(** For a section higher than the viewport the target is 0 while the top
    of the section is at or below the top of the viewport, 1 once the
    section is scrolled by its height less the viewport's or more, the
    quotient of the two in between, and it never decreases as the section
    moves up. *)
Theorem onScroll_tall_section (top top' : Q) (offsetHeight : Z) (w : Window) (s : Scroll.State) :
  innerHeight w < offsetHeight ->
  let total := inject_Z (offsetHeight - innerHeight w) in
  exists q q',
    Scroll.targetScrollProgress (Scroll.onScroll top offsetHeight w s) = JS.Fin q /\
    Scroll.targetScrollProgress (Scroll.onScroll top' offsetHeight w s) = JS.Fin q' /\
    ((0 <= top)%Q -> (q == 0)%Q) /\
    ((total <= - top)%Q -> (q == 1)%Q) /\
    ((0 <= - top <= total)%Q -> (q == - top / total)%Q) /\
    ((top' <= top)%Q -> (q <= q')%Q).
Proof.
  intros H. cbv zeta.
  rewrite !onScroll_tall_value by exact H.
  eexists. eexists. split; [reflexivity |]. split; [reflexivity |].
  assert (T : (inject_Z (offsetHeight - innerHeight w) ==
               inject_Z offsetHeight + - inject_Z (innerHeight w))%Q).
  { unfold Z.sub. rewrite inject_Z_plus, inject_Z_opp. reflexivity. }
  assert (P : (0 < inject_Z offsetHeight + - inject_Z (innerHeight w))%Q).
  { assert (Q0 : (inject_Z (innerHeight w) < inject_Z offsetHeight)%Q)
      by (now rewrite <- Zlt_Qlt). lra. }
  rewrite T. set (d := (inject_Z offsetHeight + - inject_Z (innerHeight w))%Q) in *.
  clearbody d.
  assert (I : (0 < / d)%Q) by (now apply Qinv_lt_0_compat).
  assert (D : forall a, (a / d * d == a)%Q).
  { intros a. field. lra. }
  repeat split.
  - intros L. destruct (clampQ_cases (- top / d)) as [[? ->] | [[[A _] ->] | [A ->]]];
      try reflexivity.
    + assert (X : (- top / d <= 0)%Q).
      { unfold Qdiv. rewrite <- (Qmult_0_l (/ d)).
        apply Qmult_le_compat_r; lra. }
      lra.
    + assert (X : (- top / d <= 0)%Q).
      { unfold Qdiv. rewrite <- (Qmult_0_l (/ d)).
        apply Qmult_le_compat_r; lra. }
      lra.
  - intros L. assert (X : (1 <= - top / d)%Q).
    { apply Qle_shift_div_l; lra. }
    destruct (clampQ_cases (- top / d)) as [[? ->] | [[[_ A] ->] | [A ->]]]; lra.
  - intros [L0 L1].
    assert (X0 : (0 <= - top / d)%Q) by (apply Qle_shift_div_l; lra).
    assert (X1 : (- top / d <= 1)%Q) by (apply Qle_shift_div_r; lra).
    destruct (clampQ_cases (- top / d)) as [[? ->] | [[_ ->] | [A ->]]]; lra.
  - intros L. apply clampQ_mono. unfold Qdiv.
    apply Qmult_le_compat_r; lra.
Qed.

Lemma onScroll_tall_section_witness :
  exists q q',
    Scroll.targetScrollProgress (Scroll.onScroll (- (100 # 1)) 1000 desktop jumped) = JS.Fin q /\
    Scroll.targetScrollProgress (Scroll.onScroll (- (300 # 1)) 1000 desktop jumped) = JS.Fin q' /\
    (q == 1 # 4)%Q /\ (q <= q')%Q.
Proof.
  destruct (onScroll_tall_section (- (100 # 1)) (- (300 # 1)) 1000 desktop jumped)
    as (q & q' & E & E' & _ & _ & V & M).
  { simpl. lia. }
  exists q, q'. split; [exact E |]. split; [exact E' |]. split.
  - rewrite V; [reflexivity | split; discriminate].
  - apply M. discriminate.
Defined.

(** For a section lower than the viewport the divisor is negative: the
    target stays 0 as long as the top of the section is at or above the top
    of the viewport.  For a section as high as the viewport the divisor is
    zero: the target is 1 as soon as the top of the section is above the
    top of the viewport and 0 when it is below. *)
Theorem onScroll_short_section (top : Q) (offsetHeight : Z) (w : Window) (s : Scroll.State) :
  offsetHeight <= innerHeight w ->
  let target := Scroll.targetScrollProgress (Scroll.onScroll top offsetHeight w s) in
  (offsetHeight < innerHeight w -> (top <= 0)%Q ->
   exists q, target = JS.Fin q /\ (q == 0)%Q) /\
  (offsetHeight = innerHeight w -> (top < 0)%Q -> target = JS.Fin 1) /\
  (offsetHeight = innerHeight w -> (0 < top)%Q -> target = JS.Fin 0).
Proof.
  intros H. cbv zeta. unfold Scroll.onScroll. cbv zeta.
  cbn [Scroll.targetScrollProgress Scroll.set_targetScrollProgress].
  unfold JS.of_Z, JS.sub, JS.neg, JS.add, JS.div.
  set (d := (inject_Z offsetHeight + - inject_Z (innerHeight w))%Q).
  split; [| split].
  - intros L T.
    assert (N : (d < 0)%Q).
    { assert (Q0 : (inject_Z offsetHeight < inject_Z (innerHeight w))%Q)
        by (now rewrite <- Zlt_Qlt). unfold d. lra. }
    destruct (Qcompare_spec d 0) as [E | E | E]; try lra.
    rewrite clamp_finite. eexists. split; [reflexivity |].
    assert (X : (- top / d <= 0)%Q).
    { destruct (Qlt_le_dec 0 (- top / d)) as [G | G]; [exfalso | exact G].
      assert (M : (- top / d * d == - top)%Q) by (field; lra).
      assert (P : (0 < - top / d * - d)%Q) by (apply Qmult_lt_0_compat; lra).
      set (x := (- top / d)%Q) in *. clearbody x d.
      assert (R : (x * - d == - (x * d))%Q) by ring.
      lra. }
    destruct (clampQ_cases (- top / d)) as [[? ->] | [[[A _] ->] | [A ->]]]; lra.
  - intros E T.
    assert (Z0 : (d == 0)%Q) by (unfold d; rewrite E; ring).
    destruct (Qcompare_spec d 0) as [_ | C | C]; try lra.
    destruct (Qcompare_spec (- top) 0) as [C | C | C]; try lra.
    reflexivity.
  - intros E T.
    assert (Z0 : (d == 0)%Q) by (unfold d; rewrite E; ring).
    destruct (Qcompare_spec d 0) as [_ | C | C]; try lra.
    destruct (Qcompare_spec (- top) 0) as [C | C | C]; try lra.
    reflexivity.
Qed.

Lemma onScroll_short_section_witness :
  Scroll.targetScrollProgress (Scroll.onScroll (- (200 # 1)) 600 desktop jumped) = JS.Fin 1 /\
  exists q,
    Scroll.targetScrollProgress (Scroll.onScroll (- (200 # 1)) 400 desktop jumped) = JS.Fin q /\
    (q == 0)%Q.
Proof.
  split.
  - apply (onScroll_short_section (- (200 # 1)) 600 desktop jumped);
      [simpl; lia | reflexivity | reflexivity].
  - apply (onScroll_short_section (- (200 # 1)) 400 desktop jumped);
      [simpl; lia | simpl; lia | discriminate].
Defined.

(** ** The displayed progress under arbitrary events *)

Lemma smooth_within (target d : JS.number) :
  JS.within 0 1 target -> JS.within 0 1 d -> JS.within 0 1 (Scroll.smooth target d).
Proof.
  destruct target as [t | | |], d as [q | | |]; simpl; try tauto.
  unfold smoothing. intros [T0 T1] [D0 D1]. split; lra.
Qed.

(** A tick leaves the target alone and, on a visible instance with a frame
    callback registered, smooths the displayed progress; otherwise it
    leaves the displayed progress alone too. *)
Lemma frame_motion doc w s :
  Scroll.targetScrollProgress (Scroll.frame (renderOf doc) w s) =
    Scroll.targetScrollProgress s /\
  (Scroll.scrollProgress (Scroll.frame (renderOf doc) w s) = Scroll.scrollProgress s \/
   Scroll.scrollProgress (Scroll.frame (renderOf doc) w s) =
     Scroll.smooth (Scroll.targetScrollProgress s) (Scroll.scrollProgress s)).
Proof.
  split; [now rewrite frame_footprint by ignores |].
  destruct (Scroll.isInView s) eqn:V.
  - destruct (Scroll.frameRequests s) as [| n] eqn:F.
    + left. unfold Scroll.frame. now rewrite F.
    + right. apply frame_in_view; [exact V | lia].
  - left. now rewrite frame_paused.
Qed.

Lemma settle_footprint {X : Type} (g : Scroll.State -> X) k index s :
  Ignores g Scroll.set_inFlight ->
  (forall i s', g (k i s') = g s') ->
  g (Loader.settle k index s) = g s.
Proof.
  intros H1 H2. unfold Loader.settle. destruct (bool_decide _); [| reflexivity].
  now rewrite H2, H1.
Qed.

(** What the events other than ticks and scroll events do to the motion. *)
Lemma first_step_motion s e :
  match e with Placeholder.Frame _ | Placeholder.ScrollTo _ _ _ => False | _ => True end ->
  Scroll.scrollProgress (Placeholder.step s e) = Scroll.scrollProgress s /\
  Scroll.targetScrollProgress (Placeholder.step s e) = Scroll.targetScrollProgress s.
Proof.
  destruct e; cbn [Placeholder.step]; intros H; try contradiction.
  - split; reflexivity.
  - destruct (Scroll.observer s); [| auto].
    now rewrite !onIntersect_footprint by ignores.
  - now rewrite !destroy_footprint by ignores.
Qed.

Lemma second_step_motion s e :
  match e with Loader.Frame _ | Loader.ScrollTo _ _ _ => False | _ => True end ->
  Scroll.scrollProgress (Loader.step s e) = Scroll.scrollProgress s /\
  Scroll.targetScrollProgress (Loader.step s e) = Scroll.targetScrollProgress s.
Proof.
  destruct e; cbn [Loader.step]; intros H; try contradiction.
  - split; reflexivity.
  - destruct (Scroll.observer s); [| auto].
    now rewrite !onIntersect_footprint by ignores.
  - split; apply settle_footprint; try ignores;
      intros i s'; now rewrite onLoad_footprint by ignores.
  - split; apply settle_footprint; try ignores;
      intros i s'; now rewrite onError_footprint by ignores.
  - now rewrite !destroy_footprint by ignores.
Qed.
(** * Template-driven journal expansion and posting: a shallow embedding

    The development follows the Python core under
    [src/enhanced_system/python]:

    - [expr.py]      : [to_polars], the expression compiler;
    - [templates.py] : [load_active_template], template resolution;
    - [engine.py]    : [expand_transactions], the expansion;
    - [db.py]        : [copy_from_polars];
    - [posting.py]   : [post_to_ledger];
    - [balances.py]  : [update_month_balance];
    - [staging.py]   : [stage_to_db];
    - [run_month.py] : [load_txn_for_month] and [run_pipeline];
    - [seed_txn_source.py] : the month window of the seed.

    Python strings are [string]s (a character is its code point, below 256),
    the batch of transactions is the list of its rows, a frame the code only
    selects from is its columns by name, the amounts of the source table are
    rationals ([Q]), database tables are lists of records, and a raised
    exception is the [Raise] branch of [result]. *)

From Stdlib Require Import Strings.String Strings.Ascii Lists.List Bool.Bool.
From Stdlib Require Import Arith.PeanoNat ZArith.ZArith QArith.QArith.
From Stdlib Require Import micromega.Lia Sorting.Permutation Sorting.Sorted.
Import ListNotations.

Set Warnings "-register-all".

Open Scope string_scope.
Open Scope list_scope.
(** An attribute read on an object the world owns. *)
Definition read_attr {W A} (f : W → A) : M W A := λ w, (Ret (f w), w, []).

(** A [str] method called on an arbitrary value. *)
Definition str_method {W A} (attr : string) (v : pyval) (f : string → A)
  : M W A :=
  match v with
  | VStr s => ret (f s)
  | _ => raise (AttributeError attr)
  end.

Declare Scope handler_scope.
Delimit Scope handler_scope with handler.
Notation "x <- m ;; k" := (bind m (λ x, k))
  (at level 100, m at next level, k at level 200, right associativity)
  : handler_scope.
Notation "m ;; k" := (bind m (λ _, k))
  (at level 100, k at level 200, right associativity) : handler_scope.

(** ** The response *)

Inductive body :=
  | Text (s : string)
  | Json (d : dict).

(** [jsonify({...})] *)
Definition jsonify (d : dict) : body := Json d.

Definition response : Type := body * Z.

(** ** The event *)

(** A CloudEvent as the handler reads it: the optional [type] and [subject]
    attributes ([getattr(..., None)]) and the [data] payload, which for a
    storage notification is a dict of JSON values, or absent. *)
Record CloudEvent := {
  ce_type : option string;
  ce_subject : option string;
  ce_data : option dict
}.

(** ** The handler *)

Section Handler.
Context {W : Type} `{!Collaborators W}.

(** The module-level configuration, [os.environ.get(...)] at import. *)
Variables BQ_PROJECT_ID BQ_DATASET_ID BQ_TABLE_ID : option string.

Local Open Scope handler_scope.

* AIM OF THE TASK:
There is a line with "- [run_month.py] : [load_txn_for_month]" and a line with "exception is the" above. Copy exactly those two lines and all lines between them, with nothing else.

* RESPONSE TO THIS EXERCISE:
    - [run_month.py] : [load_txn_for_month] and [run_pipeline];
    - [seed_txn_source.py] : the month window of the seed.

    Python strings are [string]s (a character is its code point, below 256),
    the batch of transactions is the list of its rows, a frame the code only
    selects from is its columns by name, the amounts of the source table are
    rationals ([Q]), database tables are lists of records, and a raised
    exception is the [Raise] branch of [result]. *)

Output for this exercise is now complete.